## What is required
Write out every line exactly, from the first line of the records below through the line that contains "if a <? 9007199254740992 then z".

[Collected data]
━━━━━━

(** The double nearest to an integer, ties going to the even significand:
    an integer below 2^53 in magnitude is a double; a larger one is rounded
    to a multiple of the unit in the last place of its binade. The overflow
    to [Infinity], from 2^1024 on, is not represented. *)
Definition round_double (z : Z) : Z :=
  let a := Z.abs z in
  if a <? 9007199254740992 then z
  else
    let ulp := 2 ^ (Z.log2 a - 52) in
    let q := a / ulp in
    let r := a mod ulp in
    let q' := if (ulp <? 2 * r) || ((2 * r =? ulp) && Z.odd q) then q + 1 else q in
    Z.sgn z * (q' * ulp).

(** [x + y] on two numbers that hold integers. *)
Definition js_add (x y : Z) : Z := round_double (x + y).

Definition add_usage (u : Usage) (s : TokenStats) : TokenStats :=
  {| totalRequests := js_add (totalRequests s) 1;
     promptTokens := js_add (promptTokens s) (num_or (prompt_tokens u) 0);
     completionTokens :=
       js_add (completionTokens s) (num_or (completion_tokens u) 0);
     totalTokens := js_add (totalTokens s) (num_or (total_tokens u) 0) |}.

Definition _recordUsage (usage : option Usage) (h : gmap loc TokenStats)
  : gmap loc TokenStats :=
  match usage with
  | None => h
  | Some u => alter (add_usage u) _tokenStats h
  end.

(** [{ ..._tokenStats }]: a new object with the same four properties. *)
Definition getTokenStats (h : gmap loc TokenStats) : loc * gmap loc TokenStats :=
  let l := fresh (dom h) in
  (l, <[l := h !!! _tokenStats]> h).

(** ** The Express response object *)

Inductive SsePayload :=
| ChunkEvent (chunk : jsstring)
| DoneEvent (usage : option Usage)
| ErrorEvent (error : jsstring).

Inductive JsonBody :=
| ErrorJson (error : jsstring)
| StatsJson (stats : TokenStats).

Inductive ChannelEvent :=
| EvWrite (payload : SsePayload)
| EvSend (body : JsonBody)
| EvEnd.

Record Response := {
  statusCode : Z;
  headers : gmap string string;
  headersSent : bool;
  channel : list ChannelEvent;
  locals_tokenUsage : option (option Usage)
}.

Record World := {
  heap : gmap loc TokenStats;
  res : Response;
  upstreamCalls : list ChatCompletionRequest
}.

Inductive Outcome (A : Type) :=
| Ret (a : A)
| Throw (e : JsError).
Arguments Ret {A} a.
Arguments Throw {A} e.

Definition M (A : Type) : Type := World -> Outcome A * World.

Definition ret {A} (a : A) : M A := fun w => (Ret a, w).
Definition throw {A} (e : JsError) : M A := fun w => (Throw e, w).

Definition bind {A B} (m : M A) (k : A -> M B) : M B :=
  fun w => match m w with
           | (Ret a, w') => k a w'
           | (Throw e, w') => (Throw e, w')
           end.

Definition try_catch {A} (body : M A) (handler : JsError -> M A) : M A :=
  fun w => match body w with
           | (Ret a, w') => (Ret a, w')
           | (Throw e, w') => handler e w'
           end.

Notation "x <- m ;; k" := (bind m (fun x => k))
  (at level 100, m at next level, right associativity).
Notation "m ;; k" := (bind m (fun _ => k))
  (at level 100, right associativity).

━━━━━━

## Solution for this task
(** The double nearest to an integer, ties going to the even significand:
    an integer below 2^53 in magnitude is a double; a larger one is rounded
    to a multiple of the unit in the last place of its binade. The overflow
    to [Infinity], from 2^1024 on, is not represented. *)
Definition round_double (z : Z) : Z :=
  let a := Z.abs z in
  if a <? 9007199254740992 then z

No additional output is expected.